Orin's proposed changes also include reducing the penalties, bringing things down to misdemeanors. I don't understand the legalese, but they sound good. From what I understand, though, there is a practical problem. Computer crime is almost always across state lines, but federal prosecutors don't want to get involved in misdemeanors. This ends up meaning that a federal law about misdemeanors has little practical effect -- or at least, that's what I'm told.
In the coming election, and issue for both Democrats and Republicans is the number of felons in jail in this country, which is 10 times higher than any other civilized country. It's a race thing, but even if you are white, the incarceration rate is 5 times that of Europe. I point this out because politically, I oppose harsh jail sentences in general. Being a technical expert is the reason for wanting the first change above, but my desire for this second change is purely due to my personal politics.
Summary
I am not a lawyer or policy wonk, so I could not possibly draft specific language. My technical concern is that the definition of "authorized" in the current statute is too vague when applied to public websites and needs to be clarified. My personal political desires is that this definition should be narrow, and the penalties for violating the law should be lighter.
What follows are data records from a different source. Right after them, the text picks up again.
Lemma live_until_finished_witness :
  let later := [CallStop; CallSetConversationUsers room1 [cy]] in
  live room1 fw_room
  ∧ admissible_run fw_room later
  ∧ selects (by_id (conv_id room1)) room1 (run later fw_room).
Proof.
  cbn zeta.
  destruct fw_room_facts as (Hreach & Hlive & _).
  assert (Hadm : admissible_run fw_room [CallStop; CallSetConversationUsers room1 [cy]]).
  { cbn [admissible_run admissible]. repeat split. }
  split; [exact Hlive|]. split; [exact Hadm|].
  assert (Hspare : forall c',
             CallFinishConversation c' ∈ [CallStop; CallSetConversationUsers room1 [cy]] ->
             conv_secret c' ≠ conv_secret room1).
  { intros c' Hin.
    apply elem_of_cons in Hin as [Heq | Hin]; [discriminate|].
    apply elem_of_cons in Hin as [Heq | Hin]; [discriminate|].
    now apply elem_of_nil in Hin. }
  destruct (live_until_finished fw_room room1
              [CallStop; CallSetConversationUsers room1 [cy]]
              Hreach Hlive Hadm Hspare) as (_ & Hid & _).
  exact Hid.
Defined.

Lemma run_keeps_entries c n s later : forall fw,
  wf fw -> admissible_run fw later ->
  tracked c fw -> idmap_get n (conversationIdMap fw) = Some s ->
  tracked c (run later fw) ∧ idmap_get n (conversationIdMap (run later fw)) = Some s.
Proof.
  induction later as [|call later IH]; intros fw Hwf Hadm Htracked Hid; [now split|].
  destruct Hadm as [Hcall Hrest]. apply IH.
  - now apply invoke_wf.
  - exact Hrest.
  - now apply invoke_keeps_tracked.
  - apply invoke_keeps_id; [apply Hwf | exact Hid].
Qed.

(** X10. Nothing is ever forgotten in memory.  No call of the package, and
    in particular not [finishConversation], removes an entry from the
    room map or from the identity map: a room that is tracked stays
    tracked and an id keeps its secret through every admissible run. *)
Theorem rooms_never_forgotten (fw : Framework) (c : ElizaConversation) (n : N)
    (s : string) (later : list Call) :
  reachable fw -> admissible_run fw later ->
  tracked c fw -> idmap_get n (conversationIdMap fw) = Some s ->
  tracked c (run later fw)
  ∧ idmap_get n (conversationIdMap (run later fw)) = Some s.
Proof.
  intros Hreach Hadm Htracked Hid.
  apply run_keeps_entries; try assumption. now apply reachable_wf.
Qed.

Lemma rooms_never_forgotten_witness :
  let later := [CallFinishConversation room1; CallStop] in
  tracked room1 fw_room
  ∧ tracked room1 (run later fw_room)
  ∧ idmap_get (conv_id room1) (conversationIdMap (run later fw_room))
    = Some (conv_secret room1).
Proof.
  cbn zeta.
  destruct fw_room_facts as (Hreach & (Hid & _ & Htracked) & _).
  split; [exact Htracked|].
  assert (Hadm : admissible_run fw_room [CallFinishConversation room1; CallStop]).
  { cbn [admissible_run admissible]. repeat split. }
  exact (rooms_never_forgotten fw_room room1 (conv_id room1) (conv_secret room1)
           [CallFinishConversation room1; CallStop] Hreach Hadm Htracked Hid).
Defined.
(* ===== verification/_CoqProject ===== *)
-Q . S2P
Prelude.v
Fmt.v
Error.v
ErrorDebug.v
Bytes.v
Crc32.v
Codec.v
Auth.v
Mux.v
Recv.v
Connect.v
Channels.v
View.v
Scenarios.v
(* ===== verification/Prelude.v ===== *)
(** * Verification of the adb_client protocol engine

    The repository is a host-side client for the Android Debug Bridge wire
    protocol.  Its one source file is [src/adb_client/src/error.rs], the
    closed error union [RustADBError] that every fallible operation of the
    crate returns through the alias [Result<T>].  The protocol engine that
    raises those errors is described by [spec.md] only: a device registry
    selects a transport, the authentication handshake negotiates over
    messages framed by the codec, and the stream multiplexer then owns the
    transport and serves the callers' streams.

    ** Files

    - [Prelude] (this file): what the other files share.  The Rust standard
      library as far as [error.rs] relies on it: [result] with [bind] and
      the [?] operator ([try_], notations [let*] and [let?] in the scope
      [adb_scope]), the traits [From], [Display] and [Error] as type
      classes, error trait objects as a client observes them through
      [Display] and [source()] ([DynError], [as_dyn]); unsigned
      machine integers as [Z] with the range predicates [u8_range],
      [u16_range], [u32_range]; facts on decimal rendering ([pretty]) and
      on strings with a literal prefix; the tactic [case_result] and the
      hint databases [adb] and [adb_rw]; [result_rel], a relation lifted
      to the successes of a [result]; runs of a machine whose steps carry
      events ([trace]) and the simulation lemma [simulation_trace].
    - [Error]: [error.rs], line by line.  [Wrapped] names the thirteen
      foreign error types the enum wraps and the class [Extern] is what the
      crates that own them must provide (a type, its [Display], its
      [Debug], its [source]); every theorem holds for every instance, and
      [dyn_extern] is the instance the concrete examples run on.
      [RustADBError] has the source's twenty-seven constructors, [fmt] is
      the [Display] impl that the [#[error(...)]] attributes generate,
      [source] the
      [Error::source] impl, [From_*] the thirteen [From] impls of the
      [#[from]] attributes, [from_wrapped] their dispatch on the type of
      the argument, [error_attr] the [#[error(...)]] attribute of each
      variant with its format string as the source has it,
      [display_of_attr] what the derive makes of an attribute,
      [variant_name] the name of each variant, and [Result] the alias of
      line 4.
    - [ErrorDebug]: the [Debug] impl of [#[derive(Debug)]],
      [Debug_RustADBError]: [variant_name] followed by [debug_fields], on
      one line under [{:?}] and a line per field under [{:#?}].
      [text_extern] and [raw_extern] are instances of [Extern] whose
      wrapped errors are texts, printed escaped and as they are, for the
      examples that need foreign errors told apart by their [Debug] text
      or printed on several lines.
    - [Fmt]: [std::fmt] as far as the derives rely on it: the class
      [Debug] with the [alternate] flag of the formatter, the escaped text
      of a [String] ([escape_debug], after [char::escape_debug]),
      integers, the layout of a tuple variant on one line ([debug_tuple])
      and on a line per field ([debug_tuple_pretty], which indents through
      [pad_adapter]), the lines of a text ([lines], [unlines], [indent]),
      and format strings with positional arguments ([scan_format],
      [render], [format]).
    - [Bytes]: bytes and little-endian words ([to_le_bytes],
      [from_le_bytes], [u32_not]) with their round trips and ranges.
    - [Crc32]: the CRC-32 of a payload, bit by bit ([crc_shift],
      [crc_update], [crc32]), from section 4.1 of the specification.
    - [Codec]: the message codec of sections 4.1 and 6: [Command],
      [Message], [encode_header], [encode], and [decode] with its three
      faults [Fault], of which [InvalidIntegrity] is the variant of
      [RustADBError].
    - [Auth]: the handshake of section 4.2: [AuthState], the collaborator
      interface [Client] (version, banner, signing, public key),
      [auth_step] for one reply of the device, [auth_run] for the replies
      in order and [handshake] for the whole exchange.
    - [Mux]: the stream multiplexer of sections 4.3 and 5: the session
      table [Mux] as a finite map from local ids to [Session]s, the entry
      points [open] (with [await_open], the wait for the device's answer),
      [write], [read] and [close], the receive loop [recv], the failure of
      the transport [teardown], and [mux_step], the interleaving of all of
      them.
    - [Recv]: the transport as a stream of bytes and the receive context
      of section 5: [read_exact], [read_frame], the loop [recv_loop] that
      decodes frame after frame and hands the messages to [recv], its
      total form [recv_all], and [wire], the bytes of the frames sent.  The
      I/O errors the engine raises itself are the class [Transport].
    - [Connect]: the layers composed, sections 2, 5 and 6: [auth_recv]
      runs the handshake on the stream (a frame read, decoded and handed
      to [auth_step], until the handshake ends) and [connect] sends the
      client's [CNXN], runs it and starts the multiplexer on the bytes
      that follow.
    - [Channels]: the contract of the multiplexer as an abstract machine,
      one queue of payloads per session.  A step carries the event seen of
      it ([ChanEvent]: the id [open] returns, the payload of a [WRTE] an
      open session takes, the payload [read] returns); [chan_step] is the
      step of the queues for an event (open, push at the back, pop at the
      front, nothing for a silent step), [mux_event] the step of the
      multiplexer with its event, and [channels] the abstraction function
      from the session table.
    - [View]: what a caller can observe of a multiplexer: [same_view]
      relates two states with the same sessions, next id and fault,
      whatever they have sent.
    - [Scenarios]: the scenarios of section 8 of the specification,
      evaluated from the bytes of the device to what the callers get.

    Only [Error] and [ErrorDebug] (with the parts of [Prelude] and [Fmt]
    they stand on) are translated from source.  [Crc32], [Codec], [Auth],
    [Mux], [Recv] and [Connect] follow the words of the specification,
    because the crate has no source for them; where the specification
    leaves a choice open the file says which one the model takes.

    ** What the theorems show

    - [Error]: the [Display] impl is the expansion of the [#[error(...)]]
      attributes, whose format strings refer to every field once and in
      order; the messages of the crate's own variants determine the
      variant and its payload ([fmt] is injective away from the
      transparent variants, and twelve bytes of a message name the
      variant, eleven do not); transparent variants are observationally
      the wrapped error (same message, same cause); the [From] impls
      produce exactly the transparent variants, and only those report a
      cause; messages of well-formed errors are printable and bounded in
      length.  Two examples record what the text of an error does not
      tell: a transparent variant can print the message of another
      variant, so callers must match on the union and not on text, and
      the union has no variant for two of the faults the specification
      names.
    - [ErrorDebug]: the [Debug] text names the variant for every error,
      transparent or not, and determines the error, payload included,
      whenever the [Debug] texts of the wrapped types determine their
      values (so, unlike [Display], it has no collision); it is printable
      whatever control characters an ASCII payload has, and one line
      whatever bytes it has, while the message is one line exactly when
      the payload is; under [{:#?}] an own variant prints a line per
      field, indented once, and a line feed in a payload starts no line; a
      wrapped error prints between the parentheses of its variant, its
      lines moved four columns to the right; the [{:#?}] text determines
      the error as the [{:?}] text does, and the [{:?}] text still does
      when any text follows it; the [{:?}] text is at most
      forty-eight bytes and six per byte of payload.  An example records
      that the variants that report a failed conversion carry no context.
    - [Fmt]: an escaped character is read back by [unescape_debug_char],
      so the escaped text of a [String] ends at its closing quote and
      determines the [String]; escaped text has no line feed and at most
      six bytes per byte of text; [pad_adapter] moves every line of what
      is written through it four columns to the right and loses nothing
      ([pad_adapter_lines], [pad_adapter_inj]); fields that print on one
      line each are read back from the layout of [{:#?}].
    - [Crc32]: the checksum is a [u32]; the update by one byte is injective
      in the register and in the byte, hence a payload with one byte
      changed has another checksum.
    - [Codec]: [decode] inverts [encode] and [encode] inverts [decode] on
      headers of 24 bytes; a wrong magic is reported before the checksum is
      looked at; a payload with one byte changed is reported as
      [InvalidIntegrity] with the expected and the computed checksum.
    - [Auth]: the handshake ends [Authenticated] only on a [CNXN] of the
      device; terminal states absorb; the exchange with a refused signature
      sends [CNXN], the signature and the public key in this order; the
      handshake completes whenever the device sends [CNXN] after any
      number of tokens.
    - [Mux]: frames are routed by local id and queued in arrival order;
      the multiplexer sends [OPEN], [WRTE] and [CLSE] only, each under a
      local id it handed out ([wf_outbox]); at
      most one write per session is outstanding, and the credit comes back
      with the session's [OKAY] and with nothing else; the caller of
      [open] waits until the device answers, gets the remote id on [OKAY]
      and an error on [CLSE]; a [CLSE] fails the writer it finds waiting;
      the failure of the transport closes every session and fails every
      later call, and a second failure changes nothing; [wf_mux]
      (ids positive and below the next one, open sessions know their peer,
      no session open on a failed transport) holds in every state reachable
      by [mux_step], so the id [open] hands out is fresh.
    - [Recv]: the receive loop terminates, with a result that does not
      depend on the fuel above the length of the stream; on the bytes of
      frames written whole it does what [recv] does on the messages, in
      their order; a frame that fails the checksum is reported and reaches
      no session; a stream that ends inside a frame is a short read, not
      a fault of integrity.
    - [Connect]: on the bytes of the device's replies [connect] is the
      handshake on the messages, and the multiplexer gets exactly the
      bytes after the accepting [CNXN]; whatever the bytes, a session is
      made only after a frame that decodes to a [CNXN]; a stream that ends
      during the handshake fails with [ADBRequestFailed]; the handshake on
      the stream returns with any fuel above the length of the stream, and
      ends [Authenticated] without an error or [Failed] with one.
    - [Channels]: every run of the multiplexer from the initial state is,
      with the same events, a run of [chan_step] on the queues
      ([simulation_trace], the generic simulation lemma of this file,
      applied to one lemma per operation).  An event allows one step of
      the queues at most ([chan_step_det]), so the events of a run
      determine the queues; hence what the readers of a session got,
      followed by what is still queued, is what the open session took
      from the device, in the order of the frames ([mux_fifo]): no
      interleaving reorders, repeats or drops a queued payload.  The steps
      with an event are the steps of [mux_step], no more and no fewer.
    - [View]: [same_view] is an equivalence, every entry point and the
      receive loop are morphisms for it ([Proper] instances), and it is a
      bisimulation for [mux_step]: the frames already sent change nothing
      a caller can observe later; along a run the log of frames sent grows
      at its end only.
    - [Scenarios]: the trusted and the corrupted handshake, two streams
      with interleaved frames, a write before and after its credit, and
      the error of an unknown framebuffer version, by evaluation.

    ** Conventions, bounds and fuel

    A [u32] is a [Z] with [0 <= z < 2^32]; nothing wraps in [error.rs], so
    ranges appear as hypotheses of the theorems that need them
    ([wf_error]), and the codec reduces what it reads to 32 bits by
    construction.  A Rust [String] is a [string], the bytes of its UTF-8
    text; [escape_debug] is exact on ASCII and on printable text and
    copies the bytes of a character above U+007F that std would escape.
    A byte string is a [list byte].  No definition uses fuel: every
    function is structurally recursive or not recursive ([crc_update] iterates eight times,
    [auth_run] and the runs of [recv] recurse on the list of inbound
    messages, [scan_format] on the format string), with two exceptions:
    [recv_loop] and [auth_recv] recurse on fuel, because each turn drops a
    frame of a length read from the stream.  A frame has at least 24
    bytes, so fuel above the length of the stream is never used up
    ([recv_loop_terminates], [auth_recv_total]), and [recv_all] and
    [connect] run their loops with that fuel: every result stated is a
    result the function returns.
    A call of the multiplexer that would suspend its caller returns [None]
    and changes nothing; local ids count up from 1 and are not reused, and
    the model does not bound them by 32 bits.

    ** Not modelled

    USB and TCP, key storage and RSA, image encoding, mDNS discovery and
    the command line are I/O behind collaborator interfaces; of these only
    what the handshake and the receive loop need appears, as the classes
    [Client] and [Transport].  Format strings are modelled with positional
    arguments and brace escapes, which is all the source uses; of the
    flags of a formatter only [alternate], the one the [Debug] impl reads.
    The framebuffer decoder and the device registry have no source; the
    specification gives neither the header versions and pixel layouts the
    decoder dispatches on nor the device-state strings of the registry,
    and it calls the descriptors of the registry observational, not owned
    by the protocol engine; their error variants are part of [Error], and
    a lookup that fails with [DeviceNotFound] or a dispatch that fails
    with [UnimplementedFramebufferImageVersion] would be a definition
    whose theorems restate it.  The negotiated maximum payload length,
    threads and deadlines are not modelled, and a local id is not reduced
    to 32 bits: a frame of a session beyond the first [2^32] is outside
    [wf_message]. *)

From stdpp Require Export base tactics option strings pretty list numbers
  relations.
From Stdlib Require Export ZArith Lia Ascii.

Declare Scope adb_scope.
Delimit Scope adb_scope with adb.
Open Scope Z_scope.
Rob, I don't agree with your conclusions all of the time, but you've always got a clear grasp of the facts - I think you'd probably do a pretty good job helping with crafting a better law, starting with a clear understanding of what anonymous access is, a la Schwartz
ReplyDeleteGreat post, I would certainly agree that "unauthorized access" needs a less vague definition. The vagueness of that term is certainly the tap root of the harmful aspects of the CFAA.
ReplyDeleteKerr's revised definition succeeds at protecting vulnerability researchers from unfair treatment. However the definition is so narrow and specific that it doesn't protect the public. We've merely moved the legal ambiguity from "unauthorized access" to "technological access barriers".
In the case of shellshock and other zero days, was there an access barrier that was truly bypassed? If I wrote a script to exploit shellshock, then accessed and published a companies earnings within a week of the vulnerability being know to the world. Clearly this is computer "abuse". What if the company in question was my competitor, and I did it explicitly to harm their market standing?
The revised law also needs to serve the needs of a VICTIM of a cyber attack. Failing to do so will lead us to different kinds of legal absurdity.
1.)"barriers" that do not secure technology and exist purely to enable prosecution
2.)The legalization and enablement of a corporate cyber espionage industry (I'm surprised the gov contractors running exploit sweat shops aren't lobbing for this change already)
(I'm not suggesting that someone should be prosecuted for accessing public information, just that the constitution of a sufficient barrier becomes questionable after said barrier has been bypassed)
As a nerd I would also quibble about the term "access." When I "visit" a web site, I am merely sending a polite, well-mannered request, one that the web site is explicitly set up to handle, and I am given some data in return, data I examine on my own computer. I am not getting onto that web host in any traditional sense: running processes, examining the innards of the thing, modifying its contents. I am as much gaining access as I would have been gaining access back in the day when I mailed in an order to Sears Roebuck & Co.